Records drawn from a dataset:
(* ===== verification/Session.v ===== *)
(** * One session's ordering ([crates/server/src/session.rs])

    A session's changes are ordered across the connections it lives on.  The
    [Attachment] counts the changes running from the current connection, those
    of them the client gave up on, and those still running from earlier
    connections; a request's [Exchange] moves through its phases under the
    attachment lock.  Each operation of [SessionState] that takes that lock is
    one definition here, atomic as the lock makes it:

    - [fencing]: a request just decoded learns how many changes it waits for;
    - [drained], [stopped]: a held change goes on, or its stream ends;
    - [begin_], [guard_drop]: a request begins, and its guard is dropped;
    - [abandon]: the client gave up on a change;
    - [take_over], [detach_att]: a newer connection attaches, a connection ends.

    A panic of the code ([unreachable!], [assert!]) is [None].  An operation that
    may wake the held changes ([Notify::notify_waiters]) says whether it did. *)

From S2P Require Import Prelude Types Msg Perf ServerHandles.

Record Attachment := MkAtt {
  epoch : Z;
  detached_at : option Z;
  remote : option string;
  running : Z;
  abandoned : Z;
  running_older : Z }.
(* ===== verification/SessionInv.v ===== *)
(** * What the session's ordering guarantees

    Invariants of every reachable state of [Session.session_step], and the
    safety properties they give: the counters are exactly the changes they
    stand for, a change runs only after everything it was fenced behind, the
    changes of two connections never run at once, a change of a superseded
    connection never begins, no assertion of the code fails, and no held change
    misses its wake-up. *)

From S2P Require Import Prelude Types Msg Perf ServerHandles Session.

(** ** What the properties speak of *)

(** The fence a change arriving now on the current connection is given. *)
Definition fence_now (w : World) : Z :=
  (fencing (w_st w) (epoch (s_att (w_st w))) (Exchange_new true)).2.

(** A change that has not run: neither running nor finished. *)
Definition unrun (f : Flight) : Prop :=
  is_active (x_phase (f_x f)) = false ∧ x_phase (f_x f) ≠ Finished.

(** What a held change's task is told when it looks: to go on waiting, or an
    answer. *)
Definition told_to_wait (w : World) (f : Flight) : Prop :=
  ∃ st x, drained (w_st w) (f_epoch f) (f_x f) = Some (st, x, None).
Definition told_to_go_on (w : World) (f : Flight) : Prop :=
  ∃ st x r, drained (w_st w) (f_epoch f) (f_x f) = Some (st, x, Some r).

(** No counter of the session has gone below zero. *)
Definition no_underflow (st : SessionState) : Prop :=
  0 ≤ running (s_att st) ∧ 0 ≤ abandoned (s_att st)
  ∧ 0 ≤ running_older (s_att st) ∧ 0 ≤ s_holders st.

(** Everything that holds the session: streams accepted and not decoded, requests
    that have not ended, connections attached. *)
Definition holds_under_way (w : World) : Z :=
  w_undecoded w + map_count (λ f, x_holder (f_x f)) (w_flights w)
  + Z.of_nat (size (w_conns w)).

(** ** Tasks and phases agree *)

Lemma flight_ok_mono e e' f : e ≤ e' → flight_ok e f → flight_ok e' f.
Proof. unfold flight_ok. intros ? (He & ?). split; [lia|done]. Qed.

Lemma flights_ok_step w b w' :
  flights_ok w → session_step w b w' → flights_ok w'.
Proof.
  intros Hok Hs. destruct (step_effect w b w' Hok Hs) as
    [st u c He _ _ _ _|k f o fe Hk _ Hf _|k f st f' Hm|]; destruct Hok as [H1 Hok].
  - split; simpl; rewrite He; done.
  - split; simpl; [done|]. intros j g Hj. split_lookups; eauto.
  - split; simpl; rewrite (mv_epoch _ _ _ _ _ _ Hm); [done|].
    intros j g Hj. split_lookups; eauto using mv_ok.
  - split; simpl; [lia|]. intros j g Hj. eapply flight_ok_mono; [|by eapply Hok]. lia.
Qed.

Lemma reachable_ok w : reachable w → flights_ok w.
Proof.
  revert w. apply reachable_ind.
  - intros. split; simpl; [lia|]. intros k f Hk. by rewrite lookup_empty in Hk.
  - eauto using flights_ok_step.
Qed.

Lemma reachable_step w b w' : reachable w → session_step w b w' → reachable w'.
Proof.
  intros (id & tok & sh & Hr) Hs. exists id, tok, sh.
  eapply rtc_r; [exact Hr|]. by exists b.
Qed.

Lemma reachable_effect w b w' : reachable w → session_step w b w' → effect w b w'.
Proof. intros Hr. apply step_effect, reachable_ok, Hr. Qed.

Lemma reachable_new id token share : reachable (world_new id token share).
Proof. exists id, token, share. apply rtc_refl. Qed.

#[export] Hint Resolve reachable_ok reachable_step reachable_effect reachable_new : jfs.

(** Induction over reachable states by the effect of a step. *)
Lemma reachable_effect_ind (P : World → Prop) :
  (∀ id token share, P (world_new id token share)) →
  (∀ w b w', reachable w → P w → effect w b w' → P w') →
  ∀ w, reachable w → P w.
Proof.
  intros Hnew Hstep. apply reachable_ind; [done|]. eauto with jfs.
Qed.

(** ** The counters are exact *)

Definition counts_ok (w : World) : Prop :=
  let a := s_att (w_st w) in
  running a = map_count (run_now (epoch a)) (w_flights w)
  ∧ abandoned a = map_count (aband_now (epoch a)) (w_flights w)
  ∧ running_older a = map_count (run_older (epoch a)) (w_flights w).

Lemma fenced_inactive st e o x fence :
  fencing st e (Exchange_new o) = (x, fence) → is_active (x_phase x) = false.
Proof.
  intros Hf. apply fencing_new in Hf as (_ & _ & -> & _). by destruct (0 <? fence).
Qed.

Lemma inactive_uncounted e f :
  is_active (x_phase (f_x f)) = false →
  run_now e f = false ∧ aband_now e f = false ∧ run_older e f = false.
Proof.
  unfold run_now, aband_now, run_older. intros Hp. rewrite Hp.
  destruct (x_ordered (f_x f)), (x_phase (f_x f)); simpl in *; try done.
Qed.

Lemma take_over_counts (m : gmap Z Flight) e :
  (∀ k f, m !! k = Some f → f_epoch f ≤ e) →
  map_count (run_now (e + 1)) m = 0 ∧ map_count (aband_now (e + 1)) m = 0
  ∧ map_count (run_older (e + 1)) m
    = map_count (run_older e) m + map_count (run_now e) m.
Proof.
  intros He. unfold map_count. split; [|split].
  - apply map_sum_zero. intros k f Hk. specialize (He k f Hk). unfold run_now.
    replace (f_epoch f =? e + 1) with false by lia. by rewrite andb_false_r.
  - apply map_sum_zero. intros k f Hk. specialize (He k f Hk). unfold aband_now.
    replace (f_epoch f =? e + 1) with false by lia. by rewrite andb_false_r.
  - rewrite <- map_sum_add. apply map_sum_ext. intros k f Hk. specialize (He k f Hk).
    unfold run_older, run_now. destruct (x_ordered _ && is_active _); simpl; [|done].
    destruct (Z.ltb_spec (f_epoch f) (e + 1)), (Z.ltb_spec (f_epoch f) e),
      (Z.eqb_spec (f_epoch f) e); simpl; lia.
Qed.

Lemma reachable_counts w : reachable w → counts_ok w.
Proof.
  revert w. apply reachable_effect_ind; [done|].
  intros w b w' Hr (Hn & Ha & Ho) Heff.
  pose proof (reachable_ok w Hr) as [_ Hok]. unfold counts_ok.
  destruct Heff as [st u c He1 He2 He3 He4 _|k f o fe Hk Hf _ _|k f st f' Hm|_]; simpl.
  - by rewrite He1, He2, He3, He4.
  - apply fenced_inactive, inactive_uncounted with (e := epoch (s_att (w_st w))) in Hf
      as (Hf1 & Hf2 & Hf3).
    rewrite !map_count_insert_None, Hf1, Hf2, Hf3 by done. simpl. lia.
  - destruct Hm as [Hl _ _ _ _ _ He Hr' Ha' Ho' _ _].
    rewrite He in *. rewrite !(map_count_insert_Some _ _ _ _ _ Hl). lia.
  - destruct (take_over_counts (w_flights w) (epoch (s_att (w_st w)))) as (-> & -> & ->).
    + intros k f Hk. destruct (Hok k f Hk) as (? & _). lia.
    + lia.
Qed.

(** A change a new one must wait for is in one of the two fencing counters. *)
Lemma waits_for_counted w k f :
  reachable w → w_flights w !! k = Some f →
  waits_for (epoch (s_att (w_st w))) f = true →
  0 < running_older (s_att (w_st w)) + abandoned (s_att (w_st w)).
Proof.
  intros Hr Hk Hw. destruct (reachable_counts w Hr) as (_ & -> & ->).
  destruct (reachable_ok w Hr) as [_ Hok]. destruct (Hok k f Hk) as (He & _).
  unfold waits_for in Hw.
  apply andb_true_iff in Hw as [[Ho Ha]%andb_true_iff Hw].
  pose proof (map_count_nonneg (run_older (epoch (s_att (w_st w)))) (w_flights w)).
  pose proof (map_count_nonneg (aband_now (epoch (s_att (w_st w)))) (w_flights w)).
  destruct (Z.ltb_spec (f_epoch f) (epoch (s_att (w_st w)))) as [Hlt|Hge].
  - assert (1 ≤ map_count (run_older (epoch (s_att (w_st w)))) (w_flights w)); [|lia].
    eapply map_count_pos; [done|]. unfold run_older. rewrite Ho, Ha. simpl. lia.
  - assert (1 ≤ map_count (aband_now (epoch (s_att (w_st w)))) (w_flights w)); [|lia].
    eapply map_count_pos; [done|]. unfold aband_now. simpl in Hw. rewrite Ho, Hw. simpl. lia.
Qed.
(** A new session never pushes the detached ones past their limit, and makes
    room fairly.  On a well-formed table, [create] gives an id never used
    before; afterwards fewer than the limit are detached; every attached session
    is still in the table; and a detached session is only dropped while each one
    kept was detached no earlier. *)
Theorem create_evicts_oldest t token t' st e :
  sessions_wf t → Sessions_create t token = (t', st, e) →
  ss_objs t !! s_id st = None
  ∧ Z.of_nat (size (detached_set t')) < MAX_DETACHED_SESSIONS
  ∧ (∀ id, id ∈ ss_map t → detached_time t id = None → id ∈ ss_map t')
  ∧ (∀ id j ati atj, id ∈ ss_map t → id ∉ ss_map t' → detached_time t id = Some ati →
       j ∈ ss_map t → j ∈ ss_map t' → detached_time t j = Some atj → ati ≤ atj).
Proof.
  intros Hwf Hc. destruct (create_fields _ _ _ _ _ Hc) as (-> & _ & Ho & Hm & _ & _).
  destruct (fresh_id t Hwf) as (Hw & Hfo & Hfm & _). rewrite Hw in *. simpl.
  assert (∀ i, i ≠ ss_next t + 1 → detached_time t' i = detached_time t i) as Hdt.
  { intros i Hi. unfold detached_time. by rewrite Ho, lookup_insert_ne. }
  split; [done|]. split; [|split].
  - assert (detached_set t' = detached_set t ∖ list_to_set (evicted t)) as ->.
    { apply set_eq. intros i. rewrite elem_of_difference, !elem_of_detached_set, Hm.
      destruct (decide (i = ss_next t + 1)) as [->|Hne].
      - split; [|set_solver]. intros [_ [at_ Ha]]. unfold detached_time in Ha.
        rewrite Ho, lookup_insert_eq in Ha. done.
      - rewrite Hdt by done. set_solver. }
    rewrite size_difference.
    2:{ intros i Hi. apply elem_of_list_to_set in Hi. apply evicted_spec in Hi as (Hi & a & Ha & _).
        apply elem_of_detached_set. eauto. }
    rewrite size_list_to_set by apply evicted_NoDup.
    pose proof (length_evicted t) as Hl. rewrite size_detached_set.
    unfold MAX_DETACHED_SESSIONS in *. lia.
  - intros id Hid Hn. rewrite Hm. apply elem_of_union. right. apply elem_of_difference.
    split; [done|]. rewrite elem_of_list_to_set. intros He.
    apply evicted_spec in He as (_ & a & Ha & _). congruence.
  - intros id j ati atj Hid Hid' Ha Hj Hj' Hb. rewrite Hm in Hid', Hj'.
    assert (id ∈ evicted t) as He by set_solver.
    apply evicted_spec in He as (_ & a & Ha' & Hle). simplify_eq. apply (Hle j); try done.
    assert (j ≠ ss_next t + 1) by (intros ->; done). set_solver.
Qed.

> TRY IT
Could you copy exactly the lines from the one containing "assert (id ∈" through the end of the records above, and nothing more?

> ANSWER
    assert (id ∈ evicted t) as He by set_solver.
    apply evicted_spec in He as (_ & a & Ha' & Hle). simplify_eq. apply (Hle j); try done.
    assert (j ≠ ss_next t + 1) by (intros ->; done). set_solver.
Qed.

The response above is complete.